(** On well-formed messages the code never aborts and computes the order. *)
Lemma compare_order a b : msg_wf a -> msg_wf b -> compare debug mip a b = Some (order a b).
Proof.
  intros Ha Hb. unfold compare.
  destruct (Z.eq_dec (_compareOptionals (get_stream_from_msg a) (get_stream_from_msg b)
    (compare_stream_ids mip)) 0) as [Hs|Hs].
  2: { unfold orelse_opt, order, orelse. by rewrite (proj2 (Z.eqb_neq _ _) Hs). }
  rewrite Hs. destruct (Z.eq_dec (_compareMsgsTypes a b) 0) as [Ht|Ht].
  - rewrite Ht. unfold orelse_opt. simpl. by apply same_type_order.
  - unfold orelse_opt, order, orelse. rewrite Hs, (proj2 (Z.eqb_neq _ _) Ht). done.
Qed.
End order.

(** The comparison of messages is a total preorder: on messages that have the
    clock snapshots their stream classes say, it never aborts, swapping the
    messages swaps its sign, and "not after" is transitive.  The muxer's heap needs
    nothing else of it. *)
Theorem compare_is_a_total_preorder `{TraceIr} `{StreamIr} (debug : bool) (mip : Z) (a b c : bt_message) :
  msg_wf a -> msg_wf b -> msg_wf c ->
  exists x y z, compare debug mip a b = Some x /\ compare debug mip b a = Some y /\
    compare debug mip a c = Some z /\ Z.sgn y = - Z.sgn x /\
    forall w, compare debug mip b c = Some w -> x <= 0 -> w <= 0 -> z <= 0.
Proof.
  intros Ha Hb Hc. destruct (order_preorder mip) as [Hs Ht].
  exists (order mip a b), (order mip b a), (order mip a c). rewrite !compare_order by done.
  do 3 (split; [done|]). split; [apply Hs|]. intros w [= <-]. apply Ht.
Qed.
- - - - -
◆ THE PROBLEM
The reply must consist solely of the lines from the one containing "nothing else of it. *)" through the last line in the material above, reproduced exactly.

◆ TASK SOLUTION
    nothing else of it. *)
Theorem compare_is_a_total_preorder `{TraceIr} `{StreamIr} (debug : bool) (mip : Z) (a b c : bt_message) :
  msg_wf a -> msg_wf b -> msg_wf c ->
  exists x y z, compare debug mip a b = Some x /\ compare debug mip b a = Some y /\
    compare debug mip a c = Some z /\ Z.sgn y = - Z.sgn x /\
    forall w, compare debug mip b c = Some w -> x <= 0 -> w <= 0 -> z <= 0.
Proof.
  intros Ha Hb Hc. destruct (order_preorder mip) as [Hs Ht].
  exists (order mip a b), (order mip b a), (order mip a c). rewrite !compare_order by done.
  do 3 (split; [done|]). split; [apply Hs|]. intros w [= <-]. apply Ht.
Qed.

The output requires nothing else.